原子メールの届いた夜に

空き瓶に石ころをためていくような日記です。

村上春樹『1Q84』BOOK1-3

今更読みました。読んでる最中はとても楽しくて、すらすら読めましたが、これはエンターテイメント的に読んでるだけだなーっていうのもずっと思っていて、別にこれが自分にとって大切な物語になるとかそういうことではないのだろう、というのも感じていました。
村上春樹の小説というのは、どうも私にとっては“物思いにふけらせてくれる”たぐいの小説では決してなくて、ただただ物語の力でぐいぐい読み進めてしまうような、そういう小説だと感じています。

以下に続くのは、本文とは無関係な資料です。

Lemma send_keeps now op s w :
  op ≠ OCancel → busy s = true → s ≠ SCancelling → inv w → inv (send now op s w).
Proof.
  intros Hop Hbs Hs Hi. unfold send. destruct (connected (ui w)) eqn:Hc; [|done]. cbn [negb]. destruct (Hi Hc) as (Hst & Ha & Hk & Hag).
  destruct (busy (state (ui w))) eqn:Hb; [done|]. cbn [orb]. destruct (restart (ui w)) eqn:Hr; [done|]. cbn [is_some].
  destruct (agree_idle _ Hag Hb) as (Hp & Hm & _). apply pending_nil in Hp as [Hrun Hq].
  rewrite try_send_ok by (cbn; rewrite ?Hq; cbn; done || lia). cbn. rewrite Hq. cbn. intros _. split; [done|]. split; [done|]. split; [done|].
  unfold agree, pending. cbn. rewrite Hrun. left. split; [done|]. cbn. rewrite Hm. done.
Qed.

Lemma check_keeps now w : inv w → inv (check now w).
Proof. intros Hi. unfold check. destruct (state (ui w)); try (by apply send_keeps); [|done]. case_decide; [done|by apply send_keeps]. Qed.

Lemma cancel_keeps w : inv w → inv (cancel w).
Proof.
  intros Hi. unfold cancel. destruct (interruptible (state (ui w)) && negb (committed (ui w))) eqn:Hint; [|done].
  apply andb_true_iff in Hint as [Hint _]. destruct (connected (ui w)) eqn:Hc; cbn [negb].
  2: { intros Hc'. cbn in Hc'. congruence. }
  destruct (Hi Hc) as (Hst & Ha & Hk & Hag).
  assert (∀ u k q m cn st n, generation u = next (generation (ui w)) → state u = SCancelling → restart u = None → running k = running (worker w) →
    alive k = true → worker_ok k → st = false → q = queue w ++ [MkCommand (next (generation (ui w))) OCancel] → m = mailbox w →
    inv (MkWorld u k q m cn st n)) as Hgo.
  { intros u k q m cn st n Hu Hs Hr Hrun Ha' Hk' -> -> -> _. split; [done|]. split; [done|]. split; [done|].
    unfold interruptible in Hint. apply andb_true_iff in Hint as [Hb Hint].
    unfold agree in *. unfold pending in *. cbn. rewrite Hrun.
    assert (∀ m, mailbox w = Some m → pending w = [] ∨ (∃ c, pending w = [c] ∧ working w c) → mail_generation m = generation (ui w)) as Hm.
    { intros m Hm [Hp|(c & Hp & Hw)].
      - unfold pending in Hp. rewrite Hp in Hag. unfold settled in Hag. rewrite Hm in Hag. by destruct Hag.
      - destruct Hw as (_ & _ & _ & _ & _ & _ & Hw). by destruct (Hw m Hm). }
    assert (∀ c, working w c ∨ cancelling w c → working w c) as Hwork.
    { intros c [?|(_ & _ & Hs' & _)]; [done|]. by rewrite Hs' in Hint. }
    assert (pending w = [] ∨ (∃ c, pending w = [c] ∧ working w c) → ∀ q', 
      cancelling (MkWorld u k q' (mailbox w) cn false n) (MkCommand (next (generation (ui w))) OCancel)) as Hcan.
    { intros Hp q'. split; [done|]. cbn. rewrite Hu. split; [done|]. split; [done|]. split; [done|]. intros m' Hm'. unfold stale. by rewrite (Hm m'). }
    unfold pending in *. destruct (running (worker w)) as [[c t]|]; destruct (queue w) as [|d [|e [|]]]; cbn in Hag |- *; try done.
    - apply Hwork in Hag as Hw. split; [by apply Hcan; right; exists c|]. destruct Hw as (Ho & Hg & _). rewrite Hu. by rewrite Hg.
    - destruct Hag as [(_ & _ & Hs' & _) _]. by rewrite Hs' in Hint.
    - right. apply Hcan. by left.
    - apply Hwork in Hag as Hw. split; [by apply Hcan; right; exists d|]. destruct Hw as (Ho & Hg & _). rewrite Hu. by rewrite Hg.
    - destruct Hag as [(_ & _ & Hs' & _) _]. by rewrite Hs' in Hint. }
  assert ((length (queue w) < 2)%nat) as Hlen.
  { unfold interruptible in Hint. apply andb_true_iff in Hint as [Hb Hint]. unfold agree, pending in Hag.
    destruct (running (worker w)) as [[c t]|]; destruct (queue w) as [|d [|e [|]]]; cbn in *; try done; try lia.
    destruct Hag as [(_ & _ & Hs' & _) _]. by rewrite Hs' in Hint. }
  rewrite try_send_ok by done. by apply Hgo.
Qed.

(** A change of the window that no other part reads. *)
Lemma quiet_keeps w u :
  state u = state (ui w) → generation u = generation (ui w) → restart u = restart (ui w) → relaunched u = relaunched (ui w) →
  connected u = connected (ui w) → inv w → inv (with_ui w u).
Proof.
  intros Hs Hg Hr Hl Hc Hi Hcon. cbn in Hcon. rewrite Hc in Hcon. destruct (Hi Hcon) as (Hst & Ha & Hk & Hag).
  split; [done|]. split; [done|]. split; [done|]. unfold agree, pending, settled, working, cancelling in *. cbn. by rewrite Hs, Hg, Hr, Hl.
Qed.

Lemma set_channel_keeps now c w : inv w → inv (set_channel now c w).
Proof. intros Hi. unfold set_channel. case_decide; [done|]. by apply quiet_keeps. Qed.

Lemma take_keeps app_version w m :
  inv w → mailbox w = Some m →
  inv (let u := ui w in
       let w := MkWorld u (worker w) (queue w) None (cancelled w) (stopped w) (arcs w) in
       if negb (mail_generation m =? generation u) then w
       else with_ui w (MkUi (mail_state m) (connected u) (generation u) (mail_restart m) (relaunched u || mail_relaunched m) (committed u)
              (next_check u) (channel u) (checked u)
              (match named app_version (mail_state m) with Some v => Some v | None => latest_version u end))).
Proof.
  intros Hi Hm. cbn zeta. destruct (N.eqb_spec (mail_generation m) (generation (ui w))) as [Hg|Hg]; cbn [negb]; intros Hc; cbn in Hc;
    destruct (Hi Hc) as (Hst & Ha & Hk & Hag); (split; [done|]); (split; [done|]); (split; [done|]); unfold agree, pending in *; cbn;
    match type of Hag with match ?l with _ => _ end => destruct l as [|c [|d [|]]] end; try done.
  - unfold settled in *. cbn. rewrite Hm in Hag. destruct Hag as (_ & _ & _ & Hb & Hh). split; [done|]. intros Hbusy.
    destruct (Hh Hbusy) as [?|Hr]; [by left|right]. rewrite Hr. apply orb_true_r.
  - destruct Hag as [(Ho & Hcg & Hb & Hs & Hr & Hcn & Hu)|(_ & _ & _ & _ & Hst')].
    + left. destruct (Hu m Hm) as (_ & Hub & Hus & Hur & _). done.
    + exfalso. apply (next_ne (generation (ui w))). rewrite <- Hg at 1. by apply Hst'.
  - destruct Hag as [(_ & _ & _ & _ & Hst') _]. exfalso. apply (next_ne (generation (ui w))). rewrite <- Hg at 1. by apply Hst'.
  - unfold settled in *. cbn. rewrite Hm in Hag. by destruct Hag.
  - destruct Hag as [(Ho & Hcg & Hb & Hs & Hr & Hcn & Hu)|(Ho & Hcg & Hs & Hr & Hu)]; [left|right]; by split_and!.
  - destruct Hag as [(Ho & Hcg & Hs & Hr & Hu) ?]. split; [|done]. by split_and!.
Qed.

Lemma poll_keeps app_version now locked w : inv w → inv (poll app_version now locked w).1.
Proof.
  intros Hi. unfold poll.
  match goal with |- context [let '(_, _) := ?p in _] => assert (inv p.1) as Hi' by (destruct (_ && _); [by apply check_keeps|done]);
    destruct p as [w' scheduled] end.
  cbn in Hi'. destruct locked; [done|]. destruct (mailbox w') as [m|] eqn:Hm; [|done].
  pose proof (take_keeps app_version w' m Hi' Hm) as Ht. cbn zeta in Ht. by destruct (negb _).
Qed.

Lemma commit_keeps pipe w : inv w → inv (commit_restart pipe w).1.
Proof.
  intros Hi. unfold commit_restart. destruct (committed (ui w)); [done|]. destruct (relaunched (ui w)) eqn:Hl; [by apply quiet_keeps|].
  destruct (restart (ui w)) as [g|] eqn:Hr; [|done].
  assert (∀ s n cn rl cm, busy s = false → backed (worker w) s →
    inv (MkWorld (MkUi s (connected (ui w)) (generation (ui w)) None rl cm (next_check (ui w)) (channel (ui w))
      (checked (ui w)) (latest_version (ui w))) (worker w) (queue w) (mailbox w) cn (stopped w) n)) as Hclosed.
  { intros s n cn rl cm Hb Hs Hc. cbn in Hc. destruct (Hi Hc) as (Hst & Ha & Hk & Hag). split; [done|]. split; [done|]. split; [done|].
    unfold agree, pending in *. cbn. match type of Hag with match ?l with _ => _ end => destruct l as [|c [|d [|]]] end; try done.
    - unfold settled in *. cbn. destruct (mailbox w) as [m|]; [|split; [done|intros ?; congruence]].
      destruct Hag as (_ & _ & Hr' & _). congruence.
    - destruct Hag as [(_ & _ & _ & _ & Hr' & _)|(_ & _ & _ & Hr' & _)]; congruence.
    - destruct Hag as [(_ & _ & _ & Hr' & _) _]; congruence. }
  destruct (cancelled w); [by apply Hclosed|]. destruct pipe as [[]|e]; cbn; [|by apply Hclosed]. apply quiet_keeps; try done; by rewrite ?Hl, ?Hr.
Qed.

Lemma drop_keeps w : inv (drop_updater w).
Proof. by intros Hc. Qed.

(** ** The worker's side *)

(** What the worker publishes while a command runs. *)
Lemma publish_keeps w c k q s :
  busy s = true → s ≠ SCancelling → operation c ≠ OCancel → (∃ t, running k = Some (c, t)) → alive k = true → worker_ok k →
  c :: q = pending w → inv w → inv (MkWorld (ui w) k q (Some (MkMailbox (cmd_generation c) s None false)) (cancelled w) (stopped w) (arcs w)).
Proof.
  intros Hb Hs Hop [t Hrun] Ha Hk Hp Hi Hc. destruct (Hi Hc) as (Hst & _ & _ & Hag). split; [done|]. split; [done|]. split; [done|].
  unfold agree in *. rewrite <- Hp in Hag. unfold pending. cbn. rewrite Hrun. destruct q as [|d [|]]; try done.
  - destruct Hag as [(Ho & Hcg & Hw)|(Ho & _)]; [|done]. left. split; [done|]. split; [done|]. cbn. destruct Hw as (H1 & H2 & H3 & H4 & _).
    split_and!; try done. intros m [= <-]. done.
  - destruct Hag as ((Ho & Hcg & H1 & H2 & _) & Hop' & Hn). split; [|done]. split_and!; try done. intros m [= <-]. done.
Qed.

(** The worker goes on without a message. *)
Lemma silent_keeps w k q n :
  alive k = true → worker_ok k → pending (MkWorld (ui w) k q (mailbox w) (cancelled w) (stopped w) n) = pending w →
  (pending w = [] → offer k = offer (worker w) ∧ prepared k = prepared (worker w)) → inv w →
  inv (MkWorld (ui w) k q (mailbox w) (cancelled w) (stopped w) n).
Proof.
  intros Ha Hk Hp Hsame Hi Hc. destruct (Hi Hc) as (Hst & _ & _ & Hag). split; [done|]. split; [done|]. split; [done|].
  unfold agree in *. rewrite Hp. destruct (pending w) as [|c [|d [|]]]; try done. destruct (Hsame eq_refl) as [Ho Hpr].
  unfold settled, backed in *. cbn. by rewrite Ho, Hpr.
Qed.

情景描写は確かにたくさんあるはずなんだけど、けれど、物語はどうしても登場人物の心情に染め上げられてしまう。
彼の文体はやはり魅力的だし、読んでいる最中にはそれを模倣することもできてしまうだろうと思うのだけど、そうはいっても、これはもうこれからを語るための文体ではないんじゃないかなあということも漠然と思います。たぶん彼の文体は“余所見することができない”文体で、“余所見すること”自体を本筋に絡め取ってしまう。
この『1Q84』の世界は、すべての事象に「意味」があるかのようにみえる世界で、それはとても楽しかったのだけど、結局はテーマパークだよね、という風に思った読書でした。